SALAH satu entitas yang penting dalam negara demokrasi adalah adanya kelas menengah yang mapan. Tidak saja secara ekonomi, tapi juga politik.
Mapan secara ekonomi akan menjadikan kelas ini cenderung lebih rasional dan independen, secara politik membuat kelas ini tetap menjaga akal sehat dan bersikap kritis terhadap realitas sosiol-politik.
Kelas menengah boleh dikata adalah aktor penting bagi berjalannya satu negara demokrasi. Keberadaan kelas ini turut memastikan tertib politik dan aktualisasi keadilan distributif.
Posisinya krusial, sebagai katalisator, karena adalah kelas yang berada di antara kelas pekerja, termasuk grassroot, dengan kelas pemilik kapital dan elite politik pengambil atau pembuat kebijakan publik.
Meminjam kategori Richard Robison (1993), dalam struktur politik orde baru, kelas menengah terdiri dari kalangan intelektual, teknokrat, manajer profesional, pengacara, aktivis partai politik, aktivis mahasiswa, dan pengusaha menengah kebawah.
Sedangkan Michael Weigh dalam artikelnya “Six Point in Class”, memetakan kelas menengah sebagai kelas yang berada di antara kelas penguasa (The Ruling Class), yaitu mereka yang memiliki petunjuk kepada bangsa secara keseluruhan baik dalam konteks lokal maupun nasional, dengan kelas pekerja (The Working Class), yaitu kelas yang memiliki kekuasaan relatif terbatas hanya di tempat kerjanya.
Keberadaan kelas menengah dalam memengaruhi proses perubahan sosial dan politik pun tercatat dalam sejarah, baik itu di dalam maupun di luar negeri.
Seperti sejarah revolusi di Perancis yang diawali dengan revolusi industri dan menandai perubahan sosial secara luas pada masyarakat Eropa, adalah dimotori oleh kelas menengah tercerahkan.
Begitu pula dengan revolusi di Iran yang berhasil mengubah negara itu dari Monarki di bawah Shah Reza Pahlavi, menjadi Republik Islam juga digawangi oleh kelas menengah, kaum intelektual.
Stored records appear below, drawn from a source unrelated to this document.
(* ===== verification/Threads.v ===== *)
(** * Goroutines, locks and the store they share

    The setting of [seqalloc.go]: records guarded by a mutex of their own,
    found through a map guarded by [seqMu], next to the committed state of
    the store. A goroutine is a [prog], a tree of atomic actions; [step]
    interleaves any number of them with other writers of the store and with
    crashes. [wpt] is a weakest precondition with interference, and
    [reachable_ok] and [progress] are its soundness: what it shows of each
    program alone holds in every interleaving, and none deadlocks. *)
From S2P Require Import Prelude GoVal Tuple KV.

(** ** The shared state *)

(** A record behind a mutex: who holds it, the key it serves, its fields. *)
Record cell (C : Type) := Cell { owner : option nat; ckey : bytes; val : C }.
Arguments Cell {C} _ _ _.
Arguments owner {C} _.
Arguments ckey {C} _.
Arguments val {C} _.

(** [w_drawn] logs the values handed out, with the goroutine and the key; the
    program does not read it. *)
Record world (C : Type) := World {
  w_kv : kvmap;
  w_map : gmap bytes nat;
  w_heap : gmap nat (cell C);
  w_drawn : list (nat * bytes * Z);
}.
Arguments World {C} _ _ _ _.
Arguments w_kv {C} _.
Arguments w_map {C} _.
Arguments w_heap {C} _.
Arguments w_drawn {C} _.

(** ** The store's short transactions *)

(** Concurrent writes are validated first-committer-wins: a transaction that
    ran on the snapshot [m0] and left [m1] commits on [m] if no key it
    changed has changed since. *)
Definition committed (m0 m1 m m' : kvmap) : Prop := forall k,
  if decide (m1 !! k = m0 !! k) then m' !! k = m !! k else m0 !! k = m !! k /\ m' !! k = m1 !! k.

(** [kv.Update] in concurrent-writes mode, as a relation: others may commit
    while it runs. *)
Class Updates (tx : Type) := {
  kv_update : forall A : Type, M tx A -> kvmap -> outcome A -> kvmap -> Prop;
}.
Arguments kv_update {_ _ A} _ _ _ _.

(** It always returns; success is the commit of the closure's writes; an
    error leaves the store alone, unless it was the commit itself that
    failed after its writes became visible. *)
Class UpdateLaws (tx : Type) {kv : KV tx} {kv_laws : KVLaws tx} {up : Updates tx} := {
  kv_update_returns (A : Type) (fn : M tx A) m : exists o m', kv_update fn m o m';
  kv_update_commits (A : Type) (fn : M tx A) m o m' : kv_update fn m o m' ->
    match o with
    | Ok a => exists t t', kv_writable t = true /\ fn t = (Ok a, t') /\ committed (kv_map t) (kv_map t') m m'
    | Err _ => m' = m \/ exists a t t', kv_writable t = true /\ fn t = (Ok a, t') /\ committed (kv_map t) (kv_map t') m m'
    | Panic p => m' = m /\ exists t t', fn t = (Panic p, t')
    end;
}.

Section threads.
Context {C : Type} {tx : Type}.
Implicit Types w : world C.

(** ** Programs *)

(** The atomic actions. [AUpdate] is a transaction and, when it succeeds, the
    assignment of what it computed to the fields of a record its caller has
    locked: no one else can look at the record in between. [AWrite]'s last
    argument is the value the write hands out, if any. *)
Inductive act : Type -> Type :=
  | ALock (l : nat) : act C
  | AUnlock (l : nat) : act unit
  | AWrite (l : nat) (c : C) (drawn : option Z) : act unit
  | AGet (key : bytes) : act (option bytes)
  | AUpdate {A : Type} (fn : M tx A) (assign : option (nat * (A -> C -> C))) : act (outcome A)
  | AFind (key : bytes) : act (option nat)
  | AFetch (key : bytes) (new : C) : act nat
  | AForget (key : bytes) : act (option nat)
  | AForgetPrefix (prefix : bytes) : act (list nat)
  | ADrop (key : bytes) (l : nat) : act unit.

Inductive prog (A : Type) : Type :=
  | Ret (a : A)
  | Act {X : Type} (a : act X) (k : X -> prog A).
#[global] Arguments Ret {A} a.
#[global] Arguments Act {A X} a k.

#[export] Instance prog_ret : MRet prog := @Ret.
Fixpoint prog_bind_fix {A B : Type} (f : A -> prog B) (p : prog A) : prog B :=
  match p with
  | Ret a => f a
  | Act a k => Act a (λ x, prog_bind_fix f (k x))
  end.
#[export] Instance prog_bind : MBind prog := @prog_bind_fix.
Definition act1 {X : Type} (a : act X) : prog X := Act a Ret.

(** ** What an action does *)

Definition set_kv (m : kvmap) w : world C := World m (w_map w) (w_heap w) (w_drawn w).
Definition set_heap (f : gmap nat (cell C) -> gmap nat (cell C)) w : world C := World (w_kv w) (w_map w) (f (w_heap w)) (w_drawn w).
Definition set_map (f : gmap bytes nat -> gmap bytes nat) w : world C := World (w_kv w) (f (w_map w)) (w_heap w) (w_drawn w).
Definition set_owner (o : option nat) (c : cell C) : cell C := Cell o (ckey c) (val c).
Definition set_val (f : C -> C) (c : cell C) : cell C := Cell (owner c) (ckey c) (f (val c)).

Context {up : Updates tx}.

(** Locking waits for the record to be free; nothing else waits. *)
Definition exec (tid : nat) {X : Type} (a : act X) : world C -> X -> world C -> Prop :=
  match a in act X return world C -> X -> world C -> Prop with
  | ALock l => λ w x w', exists c, w_heap w !! l = Some c /\ owner c = None /\ x = val c /\
      w' = set_heap (insert l (set_owner (Some tid) c)) w
  | AUnlock l => λ w _ w', w' = set_heap (alter (set_owner None) l) w
  | AWrite l c drawn => λ w _ w', w' =
      World (w_kv w) (w_map w) (alter (set_val (λ _, c)) l (w_heap w))
        (match drawn, w_heap w !! l with Some v, Some cl => (tid, ckey cl, v) :: w_drawn w | _, _ => w_drawn w end)
  | AGet key => λ w x w', x = w_kv w !! key /\ w' = w
  | AUpdate fn assign => λ w x w', exists m, kv_update fn (w_kv w) x m /\ w' =
      match x, assign with
      | Ok a, Some (l, set) => set_heap (alter (set_val (set a)) l) (set_kv m w)
      | _, _ => set_kv m w
      end
  | AFind key => λ w x w', x = w_map w !! key /\ w' = w
  | AFetch key new => λ w x w',
      match w_map w !! key with
      | Some l => x = l /\ w' = w
      | None => x = fresh (dom (w_heap w)) /\ w' = set_map (insert key x) (set_heap (insert x (Cell None key new)) w)
      end
  | AForget key => λ w x w', x = w_map w !! key /\ w' = set_map (delete key) w
  | AForgetPrefix p => λ w x w',
      x ≡ₚ (map_to_list (filter (λ kl, p `prefix_of` kl.1) (w_map w))).*2 /\
      w' = set_map (filter (λ kl, ~ p `prefix_of` kl.1)) w
  | ADrop key l => λ w _ w', w' = if decide (w_map w !! key = Some l) then set_map (delete key) w else w
  end.

(** ** Interleavings *)

Context {K R : Type} (body : K -> prog R) (admissible : K -> Prop) (env : kvmap -> kvmap -> Prop).

Definition finished (kp : K * prog R) : Prop := match kp.2 with Ret _ => True | Act _ _ => False end.
#[export] Instance finished_dec kp : Decision (finished kp).
Proof. destruct kp as [k []]; unfold finished; apply _. Defined.

Definition config : Type := world C * gmap nat (K * prog R).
Pun dalam berbagai perubahan sosial di belahan dunia lainnya.
Sejarah Indonesia juga memperlihatkan pentingnya kelas menengah, mulai dari era kemerdekaan, transisi orde lama ke orde baru, hingga gerakan reformasi yang mengusung semangat demokrasi dan keterbukaan, semua terjadi atas peran kelas menengah yang memiliki kesadaran politik.
Dalam berbagai peristiwa dan momentum perubahan menunjukan kesadaran kolektif kelas menengah sosial mampu mendorong dan menggerakan perubahan, dari kondisi yang kurang adil atau tidak menguntungkan, menjadi tatanan yang lebih baik.
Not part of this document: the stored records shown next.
Lemma exTx_inv : exists T, table_inv exDesc (kv_map exTx) /\ abstracts exDesc (kv_map exTx) T.
Proof.
  assert (forall cs s T, Forall cmd_ok cs -> table_inv exDesc (kv_map s.2) -> abstracts exDesc (kv_map s.2) T ->
    exists T', table_inv exDesc (kv_map (run exDesc cs s).2) /\ abstracts exDesc (kv_map (run exDesc cs s).2) T') as H.
  { intros cs. induction cs as [|c cs IH]; intros s T Hcs Hi Ha; [by exists T|].
    apply Forall_cons in Hcs as [Hc Hcs].
    destruct (exec_step exDesc exDesc_wf c s T Hc Hi Ha) as (T1 & _ & Hi1 & Ha1). by eapply (IH (exec exDesc c s)). }
  eapply (H exCmds exStart ∅); [apply exCmds_ok|apply exStart_inv|apply exStart_abs].
Qed.

Lemma exRow1_stored : stored exDesc (kv_map exTx) exRow1.
Proof.
  split.
  - split; [|repeat constructor; simpl; unfold int64_ok, f64_ok; try done; lia].
    split; [done|]. intros [|[|[|i]]] c v; intros [= <-] [= <-]; vm_compute; intuition congruence.
  - eexists. split; [vm_compute; reflexivity|vm_compute; reflexivity].
Qed.

Lemma insertRow_refines_witness :
  is_ok (insertRow exDesc exVals exStart).1 = true /\
  let '(o, (e', t')) := insertRow exDesc exVals exStart in
  table_inv exDesc (kv_map t') /\
  match o with
  | Ok row => exists nrow T', normals row = Ok nrow /\ spec_insert exDesc ∅ nrow = Ok T' /\
      abstracts exDesc (kv_map t') T'
  | Err _ => abstracts exDesc (kv_map t') ∅ /\ identity_only exDesc (kv_map exStart.2) (kv_map t')
  | Panic _ => False
  end.
Proof.
  split; [vm_compute; reflexivity|].
  apply (insertRow_refines exDesc exVals tt (mem_open []) ∅ exDesc_wf exVals_ok exStart_inv exStart_abs).
Defined.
Demikian strategis-nya, tentu dan sudah semestinya kelas menengah di setiap situasi dan periode sejarah menunjukan peran pentingnya dalam mengupayakan perubahan bagi perbaikan kehidupan masyarakat.
Gagalnya kelas menengah menjadi ‘jembatan’ dalam memperjuangkan kepentingan masyarakat maupun agen bagi dilakukannya sosialisasi dan pendidikan politik secara luas, berdampak signifikan bagi keberlangsungan proses demokrasi.
Lantas, bagaimana dengan kelas menengah negeri ini, terutama saat proses konsolidasi demokrasi tengah berlangsung seperti jelang pemilihan umum (legislatif-eksekutif)?
Pertanyaan yang memang tidak mudah untuk dijawab. Namun jika melihat kondisi faktual, kelas menengah kita sebagai aktor politik memang fluktuatif, saat ini tak begitu menonjol perannya, bahkan terlihat ambigu, banyak yang lebih memilih untuk menempel atau mengabdi pada kekuasaan dan pemilik modal.